(** X18: the create, edit and delete handlers never change the purchase
    statistics: after any such request every stored customer is still stored
    under its key with the [total_spent], [visit_count] and
    [last_purchase_at] it had. *)
Theorem statistics_kept (now : datetime) (request : HttpRequest)
    (target pk : Z) (c : Customer.t) (db : gmap Z Customer.t) :
  keyed db → db !! pk = Some c →
  let same_statistics (db' : gmap Z Customer.t) :=
    ∃ c', db' !! pk = Some c'
      ∧ Customer.total_spent c' = Customer.total_spent c
      ∧ Customer.visit_count c' = Customer.visit_count c
      ∧ Customer.last_purchase_at c' = Customer.last_purchase_at c in
  same_statistics (customer_create now request db).2
  ∧ same_statistics (customer_edit now request target db).2
  ∧ same_statistics (customer_delete now request target db).2.
Proof.
  intros Hk Hpk. cbv zeta.
  set (R := λ a b : Customer.t,
         Customer.total_spent b = Customer.total_spent a
         ∧ Customer.visit_count b = Customer.visit_count a
         ∧ Customer.last_purchase_at b = Customer.last_purchase_at a).
  assert (Reflexive R) as HR by (by intros a).
  assert (∃ c', db !! pk = Some c' ∧ R c c') as Hsame by (by exists c).
  destruct (decide (method request = "POST")) as [Hm|Hm].
  2: { destruct (read_only_unless_POST None now request target Hm)
         as (-> & -> & -> & _). done. }
  split; [|split].
  - destruct (decide (strip (qd_get (POST request) "name" "") = ""))
      as [Hname|Hname].
    + by rewrite customer_create_blank_name.
    + destruct (customer_create_valid now request db Hm Hname) as [Hfresh ->].
      cbn [snd]. exists c. rewrite lookup_insert_ne by congruence. done.
  - destruct (db !! target) as [c0|] eqn:Htarget.
    + destruct (decide (strip (qd_get (POST request) "name" "") = ""))
        as [Hname|Hname].
      * by rewrite (customer_edit_blank_name _ _ _ c0).
      * rewrite (customer_edit_valid _ _ _ c0) by done. cbn [snd].
        by apply (replaced_row_lookup R db target).
    + rewrite <- get_response_table, customer_edit_unknown;
        [done|rewrite Hm; apply list_elem_of_further, list_elem_of_here|done].
  - destruct (db !! target) as [c0|] eqn:Htarget.
    + rewrite (customer_delete_found _ _ _ c0) by done. cbn [snd].
      by apply (replaced_row_lookup R db target).
    + by rewrite <- get_response_table, customer_delete_unknown.
Qed.

Lemma statistics_kept_witness :
  let request := POST_request [("name", "Robert")] in
  let same_statistics (db' : gmap Z Customer.t) :=
    ∃ c', db' !! 1 = Some c'
      ∧ Customer.total_spent c' = Customer.total_spent returning_customer
      ∧ Customer.visit_count c' = Customer.visit_count returning_customer
      ∧ Customer.last_purchase_at c'
        = Customer.last_purchase_at returning_customer in
  keyed returning_db ∧ returning_db !! 1 = Some returning_customer
  ∧ same_statistics (customer_create 50 request returning_db).2
  ∧ same_statistics (customer_edit 50 request 1 returning_db).2
  ∧ same_statistics (customer_delete 50 request 1 returning_db).2.
Proof.
  cbv zeta.
  assert (keyed returning_db) as Hk
    by (unfold keyed; apply (bool_decide_unpack _); by vm_compute).
  split; [exact Hk|]. split; [reflexivity|].
  exact (statistics_kept 50 (POST_request [("name", "Robert")])
           1 1 returning_customer returning_db Hk eq_refl).
Defined.
(** * hw-scraper: a shallow embedding of the scraper toolkit and its checked properties

    The development follows the layout of the Python package [hw_scraper]:
    one module per source file, holding the translated definitions, followed
    by the properties proved about them.

    Conventions of the embedding.
    - Python [str] values are [string]s of 8-bit characters: the model covers
      ASCII text, which is what URLs, markup keywords and file extensions are.
    - Python [int] is [Z]; [float] timestamps and durations are idealised as
      exact rationals [Q] (only comparisons, sums and differences are used).
    - A [dict] is a [gmap]; [dict.get(k, d)] is [default d (m !! k)].
    - The wall clock, the network and the file system are explicit arguments:
      every call that reads [time.time()] takes the reading as a parameter,
      every HTTP request takes the server's answer from an oracle. *)

From Stdlib Require Import Ascii String ZArith QArith Qpower Lqa Lia.
From stdpp Require Import base option list gmap strings pretty sorting.

Local Open Scope string_scope.
Local Open Scope Z_scope.

(* ===================================================================== *)
(** * Python string primitives *)
(* ===================================================================== *)

Module PyStr.

Definition chr (n : nat) : ascii := Ascii.ascii_of_nat n.
Definition ord (c : ascii) : nat := Ascii.nat_of_ascii c.

Definition is_upper (c : ascii) : bool := (65 <=? ord c)%nat && (ord c <=? 90)%nat.
Definition is_lower (c : ascii) : bool := (97 <=? ord c)%nat && (ord c <=? 122)%nat.
Definition is_alpha (c : ascii) : bool := is_upper c || is_lower c.
Definition is_digit (c : ascii) : bool := (48 <=? ord c)%nat && (ord c <=? 57)%nat.

(** [c.lower()] on one ASCII character. *)
Definition lower_char (c : ascii) : ascii :=
  if is_upper c then chr (ord c + 32) else c.
(** * HMWSSB report generator: a shallow embedding of [app1.py]

    The program reads one or two CSV files into pandas data frames, checks
    that three columns are present, splits the rows on the [ISGOVTCAN] flag,
    sorts each part on [LASTDEMAND], writes the parts to an Excel workbook,
    restyles the header row with openpyxl and, for the combined route, packs
    three workbooks in a ZIP archive.

    Layout of the development:
    - values, exceptions and the data frame ([pd.DataFrame]);
    - the pandas operations the program calls (column test, boolean indexing,
      [sort_values], scalar column assignment, [concat]);
    - the workbook as [to_excel] writes it and openpyxl reads it back, and the
      header styling loop;
    - the two processing functions as pure functions of the frames;
    - the file system, the fault oracle and the two Flask handlers;
    - the theorems.

    Modelling boundary.  Numbers are integers ([Z]); floating point values are
    outside the model.  Text is a [string] of one-byte characters, so [len]
    is [String.length].  The sorting kernel behind [sort_values] (numpy's
    [argsort] with [kind='quicksort']) is a parameter constrained by what numpy
    documents: the result is a permutation of the positions that puts the keys
    in non-decreasing order.  The operating-system calls of a request take
    their failures from an oracle, so every theorem on the routes holds
    whichever calls fail.  What openpyxl reads back from a sheet is modelled
    for the labels and cells that xlsxwriter stores as they are
    ([stored_exactly]); the statements about the values of a sheet are made
    for frames of that sort. *)

From Stdlib Require Import List String Ascii ZArith Lia Bool Arith.
From Stdlib Require Import Permutation Sorted DecimalString.
Import ListNotations.
Local Open Scope string_scope.
Local Open Scope list_scope.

————————

→ **What this task involves**:
Your answer should be the lines above, from the line containing "(** * HMWSSB" up to and including the line containing "behind [sort_values] (numpy's", reproduced exactly and with nothing else.

→ **Response area**:
(** * HMWSSB report generator: a shallow embedding of [app1.py]

    The program reads one or two CSV files into pandas data frames, checks
    that three columns are present, splits the rows on the [ISGOVTCAN] flag,
    sorts each part on [LASTDEMAND], writes the parts to an Excel workbook,
    restyles the header row with openpyxl and, for the combined route, packs
    three workbooks in a ZIP archive.

    Layout of the development:
    - values, exceptions and the data frame ([pd.DataFrame]);
    - the pandas operations the program calls (column test, boolean indexing,
      [sort_values], scalar column assignment, [concat]);
    - the workbook as [to_excel] writes it and openpyxl reads it back, and the
      header styling loop;
    - the two processing functions as pure functions of the frames;
    - the file system, the fault oracle and the two Flask handlers;
    - the theorems.

    Modelling boundary.  Numbers are integers ([Z]); floating point values are
    outside the model.  Text is a [string] of one-byte characters, so [len]
    is [String.length].  The sorting kernel behind [sort_values] (numpy's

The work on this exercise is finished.